The snow was whiter than the pages on this book before I filled em. Jelly's face redder than my enemy's blood when I killed em. Jelly went to Icy cause he wanted a drug. Icy gave it to him liquid form in a mug. I'm gonna stop rapping now cause otherwise it'll make like no sense at all srsly.

It was frigid cold, the snow was whiter than snow white, and so was the sky, although there were no clouds or snow here. It wasn't really a snow biome, more of an icy desert. Jelly was real tired from running the server, doing owner shit, and he needed some drugs. He was so desperate he went to a part of the server inaccessible to the rest of the players, because it was beyond "the edge." Yet Icy lived there. How he got there, no one knows. He was a myster that one, but Jelly didn't question it. Jelly tped to the edge and swam through the ocean, using powers only an addict or someone similar could use.

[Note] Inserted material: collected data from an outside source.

(** The conditions with the new one in place of the first of its type, or at the
    end; none when the first of its type says the same. *)
Fixpoint updatedConditions (conditions : list MetaCondition) (condition : MetaCondition) : option (list MetaCondition) :=
  match conditions with
  | [] => Some [condition]
  | existing :: rest =>
      if mcType existing ==? mcType condition then
        if (mcObservedGeneration existing ==? mcObservedGeneration condition)
           && (mcStatus existing ==? mcStatus condition)
           && (mcReason existing ==? mcReason condition)
           && (mcMessage existing ==? mcMessage condition)
        then None else Some (condition :: rest)
      else match updatedConditions rest condition with Some l => Some (existing :: l) | None => None end
  end.

Definition reconcileCondition (krmConfig : KRMConfig) (condition : MetaCondition) : kube (KRMConfig * result unit) :=
  match updatedConditions (krmConditions krmConfig) condition with
  | None => Ret (krmConfig, inr tt)
  | Some conditions =>
      r <- call (PatchStatus KKRMConfig krmConfig (krmConfig_with_conditions conditions krmConfig)) ;;
      match r with
      | inl err => Ret (krmConfig, inl err)
      | inr updated =>
          Ret ({| krmMeta := meta_with_resourceVersion (ResourceVersion (krmMeta updated)) (krmMeta krmConfig);
                  krmSpec := krmSpec krmConfig; krmConditions := krmConditions updated |}, inr tt)
      end
  end.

With his thirst for drug, he managed to break through the edge, something that most people didn't think to be possible, and escaped the accessible parts of the server. He swam through the ice cold water, his bones chilling and his breath shallow, and he finally reached a giant block of ice, and climbed onto it. He walked through the cold isolated desert outside the edges of the world he owned, and reached an igloo. He went inside the igloo and talked to Icy, telling him how tired he was from coding and all that shit. Icy told him it was okay, and offered him a mug of drug.

Jelly took the mug from Icy and went back home, doing /spawn, ready to drink his drug. Icy went back into his lair, and the rest will be found out in the next chapter if I ever write it.